Mittelalter · Frage
Welche Regel des 6. Jahrhunderts wurde zum Grundpfeiler des westlichen Mönchtums?
Antwort
Die Regel des heiligen Benedikt
Der Hintergrund zur Antwort
Um 530 auf dem Montecassino von Benedikt von Nursia verfasst, verband diese Regel Gebet (das Stundengebet), Handarbeit und Studium innerhalb einer stabilen, von einem Abt geleiteten Gemeinschaft. Ihre Mäßigung — der Verzicht auf extreme Askese — machte sie praktikabel und anpassungsfähig; Klöster in Westeuropa übernahmen sie, besonders unter karolingischen Reformern, sodass sie zum Vorbild des westlichen Mönchtums wurde.

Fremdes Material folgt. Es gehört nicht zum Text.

(** * Theorems *)

(** Without surge a rolling update deletes every old pod that is not available and
as many available old pods as the limit leaves beside the nodes that are already
unavailable, so that it never makes more nodes unavailable than the limit; nodes
that should run a pod and have none count as unavailable. *)
Theorem rolling_plain_limit `{DaemonDeps} visit ds nodeList m hash now m' maxUnavailable :
  updatedDesiredNodeCounts ds nodeList m = (m', inl (0%Z, maxUnavailable)) ->
  let entries := visit m' in
  let unavailable := count (unavailable_node ds hash now) entries in
  let deleted := take (Z.to_nat (maxUnavailable - unavailable)) (collect (old_pod ds hash now true) entries) in
  rolling_decision visit ds nodeList m hash now = inl (collect (old_pod ds hash now false) entries ++ deleted, []) /\
  (unavailable + Z.of_nat (length deleted) <= Z.max maxUnavailable unavailable)%Z /\
  (forall node, node ∈ nodeList -> fst (NodeShouldRunDaemonPod node ds) = true -> m !! n_Name node = None -> m' !! n_Name node = Some []).
Proof.
  intros E entries unavailable deleted. split_and!.
  - unfold rolling_decision. rewrite E. simpl. unfold rolling_plain.
    destruct (plain_loop ds hash now maxUnavailable (visit m')) as (cs & -> & Hcs). rewrite usable_spec. do 3 f_equal.
    unfold deleted, unavailable, entries. destruct (Z.ltb_spec (count (unavailable_node ds hash now) (visit m')) maxUnavailable).
    + by rewrite Hcs.
    + by replace (Z.to_nat (maxUnavailable - count (unavailable_node ds hash now) (visit m'))) with 0 by lia.
  - unfold deleted. rewrite length_take. lia.
  - intros node Hin Hr Hm. pose proof (updatedDesiredNodeCounts_map ds nodeList m (n_Name node)) as Hl. rewrite E, Hm in Hl. simpl in Hl.
    rewrite Hl. rewrite (proj2 (any_true _ _)); [done|]. exists node. by rewrite bool_decide_eq_true_2, Hr.
Qed.

(** With surge a rolling update deletes exactly the old pods whose replacement is
available, and creates pods on every node whose old pod is not available and on as
many of the others as the limit leaves beside the surges in progress. *)
Theorem rolling_surge_limit `{DaemonDeps} visit ds nodeList m hash now m' maxSurge maxUnavailable :
  updatedDesiredNodeCounts ds nodeList m = (m', inl (maxSurge, maxUnavailable)) -> maxSurge <> 0%Z ->
  let entries := visit m' in
  let surging := count (surging_node ds hash now) entries in
  let created := take (Z.to_nat (maxSurge - surging)) (collect (old_node ds hash now true) entries) in
  rolling_decision visit ds nodeList m hash now =
    inl (collect (replaced_pod ds hash now) entries, collect (old_node ds hash now false) entries ++ created) /\
  (surging + Z.of_nat (length created) <= Z.max maxSurge surging)%Z.
Proof.
  intros E Hs entries surging created. split.
  - unfold rolling_decision. rewrite E. rewrite (proj2 (Z.eqb_neq _ _) Hs). unfold rolling_surge.
    destruct (surge_loop ds hash now maxSurge (visit m')) as (cs & -> & Hcs). rewrite usable_spec. do 3 f_equal.
    unfold created, surging, entries. destruct (Z.ltb_spec (count (surging_node ds hash now) (visit m')) maxSurge).
    + by rewrite Hcs.
    + by replace (Z.to_nat (maxSurge - count (surging_node ds hash now) (visit m'))) with 0 by lia.
  - unfold created. rewrite length_take. lia.
Qed.

(** * An example *)

#[local] Instance ex_rolling_deps : DaemonDeps :=
  mkDaemonDeps Z (fun z => z) (fun v _ => match v with Some z => inl z | None => inr "nil value for IntOrString" end)
    unit (fun _ _ => true) (fun _ l => l) unit (fun _ _ _ => false) (fun b _ _ => b) (fun _ _ => 0%Z)
    unit (fun _ => false) (fun _ => inl (false, fun _ => true)).

Definition ex_daemonset (unavailable surge : Z) : ShadowDaemonSet :=
  mkDaemonSet _ "agent" "kube" "u" 1 ∅ "host" "" false tt [] RollingUpdateDaemonSetStrategyType
    (Some (mkRolling _ (Some unavailable) (Some surge))) 0 None (mkDaemonStatus 0 0 0 0 0 0 0 0 None) false tt ∅ "".
Definition ex_nodes : list Node := map (fun n => mkNode n ∅ ∅ []) ["n1"; "n2"; "n3"; "n4"; "n5"].
Definition ex_rpod (name hash node : string) (ready : bool) : DaemonPod :=
  mkDaemonPod name {[ ControllerRevisionHashLabelKey := hash ]} node false "Running" 0 (if ready then Some None else None) "kube" ∅ None "".
(** An old available pod on two nodes, an old broken one, a new one, and no pod. *)
Definition ex_rmap : gmap string (list DaemonPod) :=
  {[ "n1" := [ex_rpod "a" "h1" "n1" true]; "n2" := [ex_rpod "b" "h1" "n2" true];
     "n3" := [ex_rpod "c" "h1" "n3" false]; "n4" := [ex_rpod "d" "h2" "n4" true] ]}.
Definition ex_rmap' : gmap string (list DaemonPod) := <["n5" := []]> ex_rmap.

Example ex_rolling : rolling_decision map_to_list (ex_daemonset 2 0) ex_nodes ex_rmap "h2" 0 = inl (["c"; "a"], []).
Proof. vm_compute. reflexivity. Qed.

Lemma rolling_plain_limit_witness :
  rolling_decision map_to_list (ex_daemonset 2 0) ex_nodes ex_rmap "h2" 0 =
    inl (collect (old_pod (ex_daemonset 2 0) "h2" 0 false) (map_to_list ex_rmap') ++
         take (Z.to_nat (2 - count (unavailable_node (ex_daemonset 2 0) "h2" 0) (map_to_list ex_rmap')))
           (collect (old_pod (ex_daemonset 2 0) "h2" 0 true) (map_to_list ex_rmap')), []).
Proof.
  apply (rolling_plain_limit map_to_list (ex_daemonset 2 0) ex_nodes ex_rmap "h2" 0 ex_rmap' 2). vm_compute. reflexivity.
Defined.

Im Gegensatz dazu leitete die Regel des Basilius die Mönche des Ostens, die des Augustinus diente Klerikergemeinschaften, und die strengere irische Regel des Kolumban wurde auf dem Kontinent nach und nach verdrängt. Benediktinerklöster wurden Zentren der Landwirtschaft, der Wohltätigkeit und der Gelehrsamkeit — sie schrieben Handschriften in ihren Skriptorien ab und prägten die mittelalterliche Kultur unter dem Motto „ora et labora“ (bete und arbeite).